Start of Supplied information

(** [TCODE_INCIRCUITTRACE], after the time. *)
Definition processICT (coreId pIndex pid : Z) (cksrc : ICTReason) (ckdf d0 : Z) (d1 : option Z)
    : T unit :=
  let address := xorFaddr d0 ≫= fun _ => pcFromFaddr in
  match cksrc with
  | ICT_EXT_TRIG =>
      match ckdf with
      | 0 =>
          xorFaddr d0 ≫= fun _ => c ← here;
          emit pIndex (EmitExtTrigEvent pid ckdf (co_lastFaddr c) 0)
      | 1 =>
          address ≫= fun _ => c ← here; x ← second d1;
          emit pIndex (EmitExtTrigEvent pid ckdf (co_lastFaddr c) (i32 x))
      | _ => throw DQERR_ERR
      end
  | ICT_WATCHPOINT =>
      match ckdf with
      | 0 =>
          xorFaddr d0 ≫= fun _ => c ← here;
          emit pIndex (EmitWatchpoint pid ckdf (co_lastFaddr c) 0)
      | 1 =>
          address ≫= fun _ => c ← here;
          emit pIndex (EmitWatchpoint pid ckdf (co_lastFaddr c) 0)
      | _ => throw DQERR_ERR
      end
  | ICT_INFERABLECALL =>
      match ckdf with
      | 0 =>
          address ≫= fun _ => c ← here;
          let pc := co_currentAddress c in
          w ← wantsCalls pIndex;
          match w with
          | None => mret tt
          | Some ctf =>
              '(nextPC, _) ← targetOf pc;
              storeTarget nextPC ≫= fun _ =>
              (if ctf : bool then log pIndex (CtfAddCall pc nextPC) else mret tt) ≫= fun _ =>
              emit pIndex (EmitCallRet pid ckdf pc nextPC isCall)
          end
      | 1 =>
          c ← here;
          (if co_lastFaddr c =? 0 then setHere (set_currentAddress 0)
           else
             x ← second d1;
             let pc := Z.lxor (co_lastFaddr c) (toBytes d0) in
             setHere (set_currentAddress pc) ≫= fun _ =>
             setHere (set_lastFaddr (Z.lxor pc (toBytes x)))) ≫= fun _ =>
          c ← here;
          let pc := co_currentAddress c in
          w ← wantsCalls pIndex;
          match w with
          | None => mret tt
          | Some ctf =>
              '(_, crFlags) ← targetOf pc;
              (if ctf : bool then ctfCallRet pIndex pc (co_lastFaddr c) crFlags
               else mret tt) ≫= fun _ =>
              convert pIndex (EmitCallRet pid ckdf pc (co_lastFaddr c) crFlags)
          end
      | _ => throw DQERR_ERR
      end
  | ICT_EXCEPTION =>
      if ckdf =? 1 then
        address ≫= fun _ => c ← here; x ← second d1;
        emit pIndex (EmitException pid ckdf (co_currentAddress c) (i32 x))
      else throw DQERR_ERR
  | ICT_INTERRUPT =>
      if ckdf =? 1 then
        address ≫= fun _ => c ← here; x ← second d1;
        emit pIndex (EmitInterrupt pid ckdf (co_currentAddress c) (i32 x))
      else throw DQERR_ERR
  | ICT_CONTEXT =>
      if ckdf =? 1 then
        address ≫= fun _ => c ← here; x ← second d1;
        '(pIndex, newPid, tag) ← contextSwitch coreId pIndex x;
        emit pIndex (EmitContext pid ckdf (co_currentAddress c) (u32 newPid) tag)
      else throw DQERR_ERR
  | ICT_PC_SAMPLE =>
      if ckdf =? 0 then
        address ≫= fun _ => c ← here;
        emit pIndex (EmitPeriodic pid ckdf (co_currentAddress c))
      else throw DQERR_ERR
  | ICT_CONTROL =>
      match ckdf with
      | 0 =>
          if 0 <=? pIndex then
            p ← processAt pIndex;
            if pr_eventConverter p then log pIndex (EmitControl pid ckdf (i32 d0) 0) else mret tt
          else mret tt
      | 1 =>
          address ≫= fun _ => c ← here; x ← second d1;
          emit pIndex (EmitControl pid ckdf (i32 x) (co_currentAddress c))
      | _ => throw DQERR_ERR
      end
  | ICT_NONE | ICT_reserved _ => throw DQERR_ERR
  end.
(* ===== verification/ItcText.v ===== *)
(** * The abstract queue of messages, and its refinement by [ITCPrint] *)

From S2P Require Import Prelude Nexus ItcPrint ItcQueue.
From stdpp Require Import list.
#[local] Open Scope Z_scope.

(** ** The abstract queue *)

(** The messages that have ended, the oldest first, and the one in progress; each
    with the times of its first and its last write. *)
Record Printed := { pd_done : list Text; pd_cur : option Text }.

Definition nothingPrinted : Printed := {| pd_done := []; pd_cur := None |}.

(** A write of up to four characters, of which the last may end the message. *)
Inductive Ending := Open | Nul | Eol (b : Z).

Definition word (body : list Z) (e : Ending) : list Z :=
  body ++ match e with Open => [] | Nul => [0] | Eol b => [b] end.
(** What of it is text: an end of line is. *)
Definition textOf (body : list Z) (e : Ending) : list Z :=
  body ++ match e with Eol b => [b] | Open | Nul => [] end.

Definition writeText (body : list Z) (e : Ending) (time : Z) (p : Printed) : Printed :=
  let '(text, start) := match pd_cur p with
                        | Some (text, start, _) => (text, start)
                        | None => ([], time)
                        end in
  let msg := (text ++ textOf body e, start, time) in
  match e with
  | Open => {| pd_done := pd_done p; pd_cur := Some msg |}
  | Nul | Eol _ => {| pd_done := pd_done p ++ [msg]; pd_cur := None |}
  end.

(** A no-load-string print ends the message in progress. *)
Definition lineText (text : list Z) (time : Z) (p : Printed) : Printed := {|
  pd_done := pd_done p ++ option_list (pd_cur p) ++ [(text, time, time)]; pd_cur := None |}.

Definition readText (p : Printed) : Printed * option Text :=
  match pd_done p with
  | [] => (p, None)
  | msg :: done => ({| pd_done := done; pd_cur := pd_cur p |}, Some msg)
  end.
(* ===== verification/Cycles.v ===== *)
(** * Cycle-accurate traces (src/trace.cpp, [CATraceRec] and [CATrace])

    A second file gives the cycles: records of 32 words, of which each word holds 30
    bits of data and two of an address.  In an instruction trace each bit says
    whether one of the two pipes finished an instruction in a cycle; in a vector
    trace each 6 bits say what a cycle did, and go to a queue until the instruction
    they belong to is known. *)

From S2P Require Import Prelude Nexus Decode.

(** What [CATrace::consume] reports of an instruction. *)
Record CAInfo := {
  ca_caFlags : Z;
  ca_pipeCycles : Z;
  ca_viStartCycles : Z;
  ca_viFinishCycles : Z;
  ca_depths : Z * Z * Z * Z;
}.

Class CycleTrace (CA : Type) := {
  consume : InstType -> M CA DQErr CAInfo;
  rewind : M CA DQErr unit;
  getCATraceStartAddr : CA -> Z;
}.

(** ** Data *)

Inductive CATraceType := CATRACE_NONE | CATRACE_INSTRUCTION | CATRACE_VECTOR.

Definition CAVFLAG_V0 : Z := 32.
Definition CAVFLAG_V1 : Z := 16.
Definition CAVFLAG_VISTART : Z := 8.
Definition CAVFLAG_VIARITH : Z := 4.
Definition CAVFLAG_VISTORE : Z := 2.
Definition CAVFLAG_VILOAD : Z := 1.

Definition CAFLAG_PIPE0 : Z := 1.
Definition CAFLAG_PIPE1 : Z := 2.
Definition CAFLAG_VSTART : Z := 8.
Definition CAFLAG_VSTORE : Z := 16.
Definition CAFLAG_VLOAD : Z := 32.
Definition CAFLAG_VARITH : Z := 64.
(** The name of its property. *)
Definition propName (st : Setting) : String.string := (
  match st with
  | Set_name m _ =>
      match m with
      | odName => "objdump" | tfName => "rtd" | efName => "elf" | vdsoName => "vdso" | caName => "cafile" | pfName => "pcd"
      | mfNameList => "map" | pids => "pids" | cutPath => "source.cutpath" | srcRoot => "source.root" | hostName => "hostname"
      | kmemPath => "kmempath"
      end
  | Set_num m _ =>
      match m with
      | srcBits => "srcbits" | archSize => "archsize" | numAddrBits => "addrbits"
      | itcPrintBufferSize => "trace.config.int.itc.print.buffersize" | itcPrintChannel => "trace.config.int.itc.print.channel"
      | freq => "freq" | startTime => "starttime" | tsSize => "tssize" | itcPerfChannel => "trace.config.int.itc.perf.channel"
      | itcPerfMarkerValue => "trace.config.int.itc.perf.marker" | itcPrintOpts | addrDispFlags => ""
      end
  | Set_bool m _ =>
      match m with
      | tolerateErrors => "tolerateerrors" | CTFConversion => "ctfenable" | eventConversionEnable => "eventconversionenable"
      | itcPerfEnable => "trace.config.int.itc.perf" | filterControlEvents => ""
      end
  | Set_itcPrint _ => "trace.config.boolean.enable.itc.print.processing"
  | Set_tType _ => "teinstruction" | Set_caType _ => "catype" | Set_pathType _ => "pathtype"
  | Set_addrBits _ _ => "addressdisplayflags"
  end)%string.

(** Numbers are decimal, without a leading zero, or hexadecimal. *)
Inductive NumText (x : Z) : list ascii -> Prop :=
| NT_dec n : 10 ^ Z.of_nat n <= x < 10 ^ Z.of_nat (S n) -> NumText x (writeDigits 10 (S n) x)
| NT_hex n : 0 <= x < 16 ^ Z.of_nat (S n) -> NumText x ("0"%char :: "x"%char :: writeDigits 16 (S n) x).

Definition valueText (st : Setting) (w : list ascii) : Prop :=
  let says t := strcasecmp (chars t) w = true in
  match st with
  | Set_name _ v => w = v
  | Set_num _ x => NumText x w
  | Set_bool _ b | Set_itcPrint b => says (if b then "true" else "false")%string
  | Set_tType t =>
      says (match t with
            | TRACETYPE_BTM => "teInstBTMSync" | TRACETYPE_HTM => "teInstHTMSync" | TRACETYPE_HTMNOOPT => "teInstHTMSyncNoOpt"
            | TRACETYPE_EVENT => "teInstEvent" | TRACETYPE_PATH => "teInstPath" | _ => "teInstNone"
            end)%string
  | Set_caType t =>
      match t with
      | CATRACE_NONE => says "none"%string \/ says "catrace_none"%string
      | CATRACE_VECTOR => says "vector"%string \/ says "catrace_vector"%string
      | CATRACE_INSTRUCTION => says "instruction"%string \/ says "catrace_instruction"%string
      end
  | Set_pathType t => says (match t with PATH_TO_UNIX => "unix" | PATH_TO_WINDOWS => "windows" | PATH_RAW => "raw" end)%string
  | Set_addrBits x auto => exists n, x < 10 ^ Z.of_nat (S n) /\ w = writeDigits 10 (S n) x ++ (if auto then ["+"%char] else [])
  end.

(** The members that have a property, and the values that fit. *)
Definition setting_ok (st : Setting) : Prop :=
  match st with
  | Set_name m v => match m with efName | vdsoName | hostName => v <> [] | _ => True end
  | Set_num m x =>
      match m with
      | itcPrintOpts | addrDispFlags => False
      | freq | itcPerfMarkerValue => 0 <= x < 2 ^ 32
      | startTime => 0 <= x < 2 ^ 63
      | _ => 0 <= x < 2 ^ 31
      end
  | Set_bool m _ => m <> filterControlEvents
  | Set_tType t => t <> TRACETYPE_VCD
  | Set_addrBits x _ => 32 <= x <= 64
  | _ => True
  end.

(** A property is written for a setting: its name in upper or lower case. *)
Definition denotes (prop : list ascii * list ascii) (st : Setting) : Prop :=
  strcasecmp (chars (propName st)) prop.1 = true /\ valueText st prop.2.

(** *** One property *)

Definition handler (st : Setting) : Value -> M TraceSettings DQErr unit :=
  match st with
  | Set_name m _ =>
      match m with
      | odName => propertyToObjdumpName | tfName => propertyToTFName | efName => propertyToEFName | vdsoName => propertyToVDSOName
      | caName => propertyToCAName | pfName => propertyToPFName | mfNameList => propertyToMFName | pids => propertyToPids
      | cutPath => propertyToSrcCutPath | srcRoot => propertyToSrcRoot | hostName => propertyToHostName
      | kmemPath => propertyToKMemPath
      end
  | Set_num m _ =>
      match m with
      | itcPerfMarkerValue => propertyToITCPerfMarkerValue | freq => propertyToFreq | startTime => propertyToStartTime
      | m => numValue m i32
      end
  | Set_bool m _ =>
      match m with
      | tolerateErrors => propertyToTolerateErrors | itcPerfEnable => propertyToITCPerfEnable
      | m => boolValue m
      end
  | Set_itcPrint _ => propertyToITCPrintOpts
  | Set_tType _ => propertyToTraceType
  | Set_caType _ => propertyToCAType
  | Set_pathType _ => propertyToPathType
  | Set_addrBits _ _ => propertyToAddrDispFlags
  end.

Lemma strcasecmp_as a b c : strcasecmp a b = true -> strcasecmp c b = strcasecmp c a.
Proof. unfold strcasecmp. intros ->%bool_decide_eq_true. done. Qed.
Lemma strcasecmp_sym a b : strcasecmp a b = strcasecmp b a.
Proof. unfold strcasecmp. apply bool_decide_ext. naive_solver. Qed.

Lemma find_ext {A} (f g : A -> bool) l : (forall x, f x = g x) -> List.find f l = List.find g l.
Proof. intros H. induction l as [|x l IH]; [done|]. cbn. by rewrite H, IH. Qed.

Lemma add_handled st name value : setting_ok st -> strcasecmp (chars (propName st)) name = true ->
  addProperty name value = handler st (Some value).
Proof.
  intros Hok Hn. unfold addProperty.
  rewrite (find_ext _ (fun h => strcasecmp (chars h.1) (chars (propName st)))) by (intros h; by apply strcasecmp_as).
  destruct st as [[] ?|[] ?|[] ?| | | | |]; try done; by destruct Hok.
Qed.

Lemma num_text x w : NumText x w -> x < 2 ^ 63 -> exists n c t, w = c :: t /\ strtol 0 w = (x, S n).
Proof.
  intros [n Hx|n Hx] H63.
  - destruct (writeDigits_head 10 n x) as (t & E & _); [lia| |].
    { assert (0 < 10 ^ Z.of_nat n) by (apply Z.pow_pos_nonneg; lia). lia. }
    rewrite strtol_decimal by done. rewrite E. by eexists _, _, _.
  - rewrite strtol_hex by done. eexists (n + 2)%nat, _, _. split; [done|]. f_equal. lia.
Qed.

Lemma i64_small x : - 2 ^ 63 <= x < 2 ^ 63 -> i64 x = x.
Proof.
  intros H. unfold i64, swrap, wrap. destruct (decide (0 <= x)).
  - rewrite Z.mod_small by lia. case_match; lia.
  - replace (x mod 2 ^ 64) with (x + 2 ^ 64) by (symmetry; rewrite <-(Z.mod_add _ 1) by lia; apply Z.mod_small; lia). case_match; lia.
Qed.

Lemma numValue_set m cut x w s : NumText x w -> 0 <= x < 2 ^ 63 -> cut x = x -> numValue m cut (Some w) s = Ok (setNum m x s) tt.
Proof.
  intros Hw Hx Hc. destruct (num_text x w Hw ltac:(lia)) as (n & c & t & -> & E). unfold numValue. rewrite E.
  unfold modify, mbind, M_bind. by rewrite Hc.
Qed.

(** A word that is told case apart is not another one. *)
Lemma says_not t u w : strcasecmp (chars t) w = true -> strcasecmp (chars u) (chars t) = false -> strcasecmp (chars u) w = false.
Proof. intros H <-. by apply strcasecmp_as. Qed.
Lemma says_nonempty t w : strcasecmp (chars t) w = true -> chars t <> [] -> exists c l, w = c :: l.
Proof. unfold strcasecmp. intros H%bool_decide_eq_true Ht. destruct w as [|c l]; [by destruct (chars t)|by eexists _, _]. Qed.

Lemma bool_text (b : bool) w : strcasecmp (chars (if b then "true" else "false")%string) w = true -> propertyToBool (Some w) = (b, true).
Proof.
  intros H. destruct (says_nonempty _ _ H) as (c & l & ->); [by destruct b|]. unfold propertyToBool.
  destruct b; [by rewrite H|]. by rewrite (says_not _ "true"%string _ H), H by done.
Qed.

Lemma boolValue_set m (b : bool) w s : strcasecmp (chars (if b then "true" else "false")%string) w = true ->
  boolValue m (Some w) s = Ok (setBool m b s) tt.
Proof. intros H. unfold boolValue. by rewrite (bool_text b). Qed.
Lemma boolOption_set f (b : bool) w s : strcasecmp (chars (if b then "true" else "false")%string) w = true ->
  boolOption f (Some w) s = Ok (f b s) tt.
Proof. intros H. unfold boolOption. by rewrite (bool_text b). Qed.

End of Supplied information

▶ What is needed:
Using the entries above, return exactly the lines from the line with "Set_caType t =>" to the line with "Set_itcPrint _ => propertyToITCPrintOpts", counting both of those lines.

▶ Exercise output:
  | Set_caType t =>
      match t with
      | CATRACE_NONE => says "none"%string \/ says "catrace_none"%string
      | CATRACE_VECTOR => says "vector"%string \/ says "catrace_vector"%string
      | CATRACE_INSTRUCTION => says "instruction"%string \/ says "catrace_instruction"%string
      end
  | Set_pathType t => says (match t with PATH_TO_UNIX => "unix" | PATH_TO_WINDOWS => "windows" | PATH_RAW => "raw" end)%string
  | Set_addrBits x auto => exists n, x < 10 ^ Z.of_nat (S n) /\ w = writeDigits 10 (S n) x ++ (if auto then ["+"%char] else [])
  end.

(** The members that have a property, and the values that fit. *)
Definition setting_ok (st : Setting) : Prop :=
  match st with
  | Set_name m v => match m with efName | vdsoName | hostName => v <> [] | _ => True end
  | Set_num m x =>
      match m with
      | itcPrintOpts | addrDispFlags => False
      | freq | itcPerfMarkerValue => 0 <= x < 2 ^ 32
      | startTime => 0 <= x < 2 ^ 63
      | _ => 0 <= x < 2 ^ 31
      end
  | Set_bool m _ => m <> filterControlEvents
  | Set_tType t => t <> TRACETYPE_VCD
  | Set_addrBits x _ => 32 <= x <= 64
  | _ => True
  end.

(** A property is written for a setting: its name in upper or lower case. *)
Definition denotes (prop : list ascii * list ascii) (st : Setting) : Prop :=
  strcasecmp (chars (propName st)) prop.1 = true /\ valueText st prop.2.

(** *** One property *)

Definition handler (st : Setting) : Value -> M TraceSettings DQErr unit :=
  match st with
  | Set_name m _ =>
      match m with
      | odName => propertyToObjdumpName | tfName => propertyToTFName | efName => propertyToEFName | vdsoName => propertyToVDSOName
      | caName => propertyToCAName | pfName => propertyToPFName | mfNameList => propertyToMFName | pids => propertyToPids
      | cutPath => propertyToSrcCutPath | srcRoot => propertyToSrcRoot | hostName => propertyToHostName
      | kmemPath => propertyToKMemPath
      end
  | Set_num m _ =>
      match m with
      | itcPerfMarkerValue => propertyToITCPerfMarkerValue | freq => propertyToFreq | startTime => propertyToStartTime
      | m => numValue m i32
      end
  | Set_bool m _ =>
      match m with
      | tolerateErrors => propertyToTolerateErrors | itcPerfEnable => propertyToITCPerfEnable
      | m => boolValue m
      end
  | Set_itcPrint _ => propertyToITCPrintOpts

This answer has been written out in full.